* **RECORDS FOR THE EXERCISE**:
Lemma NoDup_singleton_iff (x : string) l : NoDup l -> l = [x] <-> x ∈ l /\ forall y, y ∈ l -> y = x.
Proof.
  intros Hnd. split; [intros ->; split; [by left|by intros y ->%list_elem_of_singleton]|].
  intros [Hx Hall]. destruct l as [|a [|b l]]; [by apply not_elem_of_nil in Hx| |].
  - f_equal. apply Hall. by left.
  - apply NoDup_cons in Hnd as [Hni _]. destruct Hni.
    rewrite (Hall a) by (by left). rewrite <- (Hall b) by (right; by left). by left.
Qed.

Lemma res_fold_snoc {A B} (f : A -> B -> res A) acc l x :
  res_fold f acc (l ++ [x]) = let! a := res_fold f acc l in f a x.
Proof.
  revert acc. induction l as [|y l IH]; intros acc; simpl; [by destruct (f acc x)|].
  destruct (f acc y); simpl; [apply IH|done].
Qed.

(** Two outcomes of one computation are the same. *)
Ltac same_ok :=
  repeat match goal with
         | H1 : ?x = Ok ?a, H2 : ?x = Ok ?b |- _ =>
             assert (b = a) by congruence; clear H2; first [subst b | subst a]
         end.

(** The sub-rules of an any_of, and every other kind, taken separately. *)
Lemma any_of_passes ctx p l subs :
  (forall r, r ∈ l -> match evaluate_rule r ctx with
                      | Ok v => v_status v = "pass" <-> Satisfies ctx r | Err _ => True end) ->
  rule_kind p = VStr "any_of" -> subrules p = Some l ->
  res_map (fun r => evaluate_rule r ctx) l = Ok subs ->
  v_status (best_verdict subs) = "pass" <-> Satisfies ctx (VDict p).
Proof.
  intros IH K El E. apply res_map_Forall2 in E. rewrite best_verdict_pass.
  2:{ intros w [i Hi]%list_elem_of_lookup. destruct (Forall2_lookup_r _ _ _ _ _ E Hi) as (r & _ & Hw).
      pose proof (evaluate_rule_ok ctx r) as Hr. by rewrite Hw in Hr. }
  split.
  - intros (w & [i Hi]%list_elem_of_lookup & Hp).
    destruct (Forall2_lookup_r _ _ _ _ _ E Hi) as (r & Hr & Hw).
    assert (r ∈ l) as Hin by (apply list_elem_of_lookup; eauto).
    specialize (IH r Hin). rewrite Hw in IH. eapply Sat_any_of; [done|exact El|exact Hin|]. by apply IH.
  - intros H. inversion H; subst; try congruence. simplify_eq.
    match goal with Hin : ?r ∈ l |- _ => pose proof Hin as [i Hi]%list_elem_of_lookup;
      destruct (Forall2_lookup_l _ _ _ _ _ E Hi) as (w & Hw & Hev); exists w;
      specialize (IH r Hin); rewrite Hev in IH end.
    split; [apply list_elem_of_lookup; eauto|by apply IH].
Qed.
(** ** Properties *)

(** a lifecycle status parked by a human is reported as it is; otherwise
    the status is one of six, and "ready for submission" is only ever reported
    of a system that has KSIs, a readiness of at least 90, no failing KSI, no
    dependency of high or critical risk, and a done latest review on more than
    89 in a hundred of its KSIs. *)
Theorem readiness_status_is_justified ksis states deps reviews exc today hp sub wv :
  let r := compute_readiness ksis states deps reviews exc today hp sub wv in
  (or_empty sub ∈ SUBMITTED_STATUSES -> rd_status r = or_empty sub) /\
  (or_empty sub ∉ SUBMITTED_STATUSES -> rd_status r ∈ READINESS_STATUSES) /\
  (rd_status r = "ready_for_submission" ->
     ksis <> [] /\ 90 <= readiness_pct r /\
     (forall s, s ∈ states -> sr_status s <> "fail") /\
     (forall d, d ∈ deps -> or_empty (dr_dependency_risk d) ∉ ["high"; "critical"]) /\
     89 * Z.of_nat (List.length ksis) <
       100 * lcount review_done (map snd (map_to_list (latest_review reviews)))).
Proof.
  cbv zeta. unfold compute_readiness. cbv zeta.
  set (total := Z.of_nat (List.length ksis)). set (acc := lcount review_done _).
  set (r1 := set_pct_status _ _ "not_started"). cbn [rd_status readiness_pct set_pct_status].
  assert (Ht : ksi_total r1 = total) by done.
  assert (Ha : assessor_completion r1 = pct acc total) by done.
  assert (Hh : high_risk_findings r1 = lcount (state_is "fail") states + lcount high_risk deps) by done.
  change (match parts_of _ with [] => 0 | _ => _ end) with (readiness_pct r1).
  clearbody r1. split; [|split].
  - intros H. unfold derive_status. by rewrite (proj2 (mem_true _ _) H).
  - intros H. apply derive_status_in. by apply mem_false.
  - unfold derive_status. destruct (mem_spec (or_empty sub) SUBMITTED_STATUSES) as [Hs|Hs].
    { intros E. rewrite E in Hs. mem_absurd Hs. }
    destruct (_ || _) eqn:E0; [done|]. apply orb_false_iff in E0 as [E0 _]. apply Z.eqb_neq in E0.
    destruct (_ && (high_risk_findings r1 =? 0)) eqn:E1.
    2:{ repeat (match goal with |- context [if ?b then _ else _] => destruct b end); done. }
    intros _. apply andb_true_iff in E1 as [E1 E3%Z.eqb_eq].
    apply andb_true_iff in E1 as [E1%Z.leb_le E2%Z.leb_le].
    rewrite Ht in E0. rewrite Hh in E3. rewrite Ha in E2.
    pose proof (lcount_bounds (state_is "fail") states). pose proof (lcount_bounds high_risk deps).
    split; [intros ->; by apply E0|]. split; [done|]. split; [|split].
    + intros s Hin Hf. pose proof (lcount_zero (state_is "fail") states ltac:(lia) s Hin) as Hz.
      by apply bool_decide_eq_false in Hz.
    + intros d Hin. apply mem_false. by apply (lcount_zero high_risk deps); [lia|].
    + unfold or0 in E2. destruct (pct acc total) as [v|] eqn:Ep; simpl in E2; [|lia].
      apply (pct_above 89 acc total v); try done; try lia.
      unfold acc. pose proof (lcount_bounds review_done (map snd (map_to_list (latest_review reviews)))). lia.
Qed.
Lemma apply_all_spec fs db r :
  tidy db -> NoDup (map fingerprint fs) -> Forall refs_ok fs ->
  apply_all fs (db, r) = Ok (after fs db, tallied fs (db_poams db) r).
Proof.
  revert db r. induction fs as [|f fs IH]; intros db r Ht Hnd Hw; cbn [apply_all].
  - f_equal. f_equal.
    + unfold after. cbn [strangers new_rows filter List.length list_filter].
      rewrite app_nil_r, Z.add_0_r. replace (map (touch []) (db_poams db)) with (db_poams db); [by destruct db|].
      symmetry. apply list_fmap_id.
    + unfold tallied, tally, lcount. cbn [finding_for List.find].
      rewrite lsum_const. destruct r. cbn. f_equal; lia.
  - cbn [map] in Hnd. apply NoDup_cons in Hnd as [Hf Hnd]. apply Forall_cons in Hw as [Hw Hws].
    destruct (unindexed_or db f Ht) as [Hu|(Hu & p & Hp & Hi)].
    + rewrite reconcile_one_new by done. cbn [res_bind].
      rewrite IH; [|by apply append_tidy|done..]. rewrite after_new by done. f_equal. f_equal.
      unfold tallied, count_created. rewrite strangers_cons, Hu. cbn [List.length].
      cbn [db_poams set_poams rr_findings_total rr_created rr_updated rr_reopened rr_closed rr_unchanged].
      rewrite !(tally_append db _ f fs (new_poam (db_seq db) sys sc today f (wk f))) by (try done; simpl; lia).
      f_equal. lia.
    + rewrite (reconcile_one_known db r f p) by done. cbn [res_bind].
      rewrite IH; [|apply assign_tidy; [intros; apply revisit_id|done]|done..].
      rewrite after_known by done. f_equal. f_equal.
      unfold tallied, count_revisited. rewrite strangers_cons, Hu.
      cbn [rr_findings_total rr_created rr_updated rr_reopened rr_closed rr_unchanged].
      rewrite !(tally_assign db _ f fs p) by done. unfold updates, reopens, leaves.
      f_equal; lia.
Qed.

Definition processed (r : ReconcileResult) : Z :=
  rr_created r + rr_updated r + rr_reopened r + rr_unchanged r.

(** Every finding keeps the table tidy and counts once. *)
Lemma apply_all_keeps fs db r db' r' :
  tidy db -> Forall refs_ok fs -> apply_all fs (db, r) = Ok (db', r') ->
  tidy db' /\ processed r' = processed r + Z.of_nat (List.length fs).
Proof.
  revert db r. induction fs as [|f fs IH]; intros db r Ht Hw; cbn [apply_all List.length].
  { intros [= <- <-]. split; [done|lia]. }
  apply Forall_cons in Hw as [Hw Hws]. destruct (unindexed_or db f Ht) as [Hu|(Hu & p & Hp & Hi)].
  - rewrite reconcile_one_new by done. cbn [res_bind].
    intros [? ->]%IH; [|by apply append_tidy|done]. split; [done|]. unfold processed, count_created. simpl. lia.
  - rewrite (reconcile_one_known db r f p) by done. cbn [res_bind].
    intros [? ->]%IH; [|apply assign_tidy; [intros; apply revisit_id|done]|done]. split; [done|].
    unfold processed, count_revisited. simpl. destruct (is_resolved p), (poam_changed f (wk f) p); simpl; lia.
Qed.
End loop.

* **EXERCISE BRIEF**: Everything in the material above from the line that has "tidy db -> NoDup" through the line that has "rewrite IH; [|by" must be duplicated exactly, with no other lines given.

* **WRITTEN ANSWER**:
  tidy db -> NoDup (map fingerprint fs) -> Forall refs_ok fs ->
  apply_all fs (db, r) = Ok (after fs db, tallied fs (db_poams db) r).
Proof.
  revert db r. induction fs as [|f fs IH]; intros db r Ht Hnd Hw; cbn [apply_all].
  - f_equal. f_equal.
    + unfold after. cbn [strangers new_rows filter List.length list_filter].
      rewrite app_nil_r, Z.add_0_r. replace (map (touch []) (db_poams db)) with (db_poams db); [by destruct db|].
      symmetry. apply list_fmap_id.
    + unfold tallied, tally, lcount. cbn [finding_for List.find].
      rewrite lsum_const. destruct r. cbn. f_equal; lia.
  - cbn [map] in Hnd. apply NoDup_cons in Hnd as [Hf Hnd]. apply Forall_cons in Hw as [Hw Hws].
    destruct (unindexed_or db f Ht) as [Hu|(Hu & p & Hp & Hi)].
    + rewrite reconcile_one_new by done. cbn [res_bind].
      rewrite IH; [|by apply append_tidy|done..]. rewrite after_new by done. f_equal. f_equal.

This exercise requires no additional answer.